India has not reported a “wild” case of polio since January 13, 2011. Such eradication is called “one of the greatest achievements in public health in the 21st century”.

What concerns me about cases such as this and vaccinations overall in less-privileged countries is why are they still administering shots no longer considered safe in the US?

I assume it boils down to money.  Just as thimerosal (mercury) preserved vaccines are still administered in third world countries funded by US billionaires but are no longer considered safe in the US, live polio oral vaccines are still prevalent around the globe.  If it isn’t safe for our kids, why is it safe in the third world?


  1. amateur fact geek says:

    You asked: “What concerns me about cases such as this and vaccinations overall in less-privileged countries is why are they still administering shots no longer considered safe in the US?”

    Your assumption that it is because of money is wrong. The U.S. and other well-off countries used the oral polio vaccine until long after those countries had interrupted wild polio virus transmission. The U.S. used the oral polio vaccine from the early 1960s until it was completely phased out in the year 2000 — 21 YEARS after interrupting the spread of indigenous wild-type polio viruses in the U.S. in 1979. (see http://www.ncbi.nlm.nih.gov/pubmed/22298920 ).

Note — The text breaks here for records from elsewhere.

Lemma seed_rule_snoc n clusters s :
  seed_rule n clusters →
  (s < n)%nat → s ∉ concat clusters →
  (∀ k, (k < s)%nat → k ∈ concat clusters) →
  seed_rule n
    (clusters ++ [s :: filter (λ j, (j ∉ concat clusters) ∧ (τ <= sim s j)%Q)
                              (seq (S s) (n - S s))]).
Proof.
  intros Hrule Hs Hnot Hbefore p c Hp.
  apply lookup_app_Some in Hp as [Hp|[Hge Hp]].
  - assert (p < length clusters)%nat as Hlt by by eapply lookup_lt_Some.
    rewrite take_app_le by lia. by apply Hrule.
  - apply list_lookup_singleton_Some in Hp as [Hp0 <-].
    assert (p = length clusters) as -> by lia.
    rewrite take_app_length. exists s. done.
Qed.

    The South American countries have also interrupted the spread of indigenous wild polio — but for both financial and practical reasons continue to use OPV, and plan to do so until polio is eradicated globally. The U.S. and other well-off countries using only the “killed vaccine” are lucky that they can both afford to use the more-expensive vaccine, and also manage the vastly more difficult task of using it (rather than OPV) to vaccinate virtually all their children. We all hope the entire world will someday need neither the OPV NOR the IPV to prevent the risk and reality of polio.

    • Jennifer Lance says:

      This statement also applied to the mercury vaccines that were shipped off to Africa and other places after being phased out by the US.

  2. The issue of using OPV (oral vaccine) as opposed to IPV (injectible vaccine) is basically one of logistics. One thing that westerners have to keep in mind is that many places india do not really have a health delivery system of any kind. During polio drives India is currently immunizing 170 million children. Besides the fact that it costs 20 times more, the bigger problem is that using injections is far more time consuming, and requires training. There is likely also to be far more resistance from people. Almost surely we cannot achieve the coverage level anywhere near what is achieved with OPV.

    The ethical issues involved here are tricky. Do you use a vaccine which may cause a few vaccine derived cases, but provides a pathway to eradication? Or do you use a vaccine that is more effective / safe for an individual, but with a much reduced chance of covering everyone, and which therefore may never lead to eradication?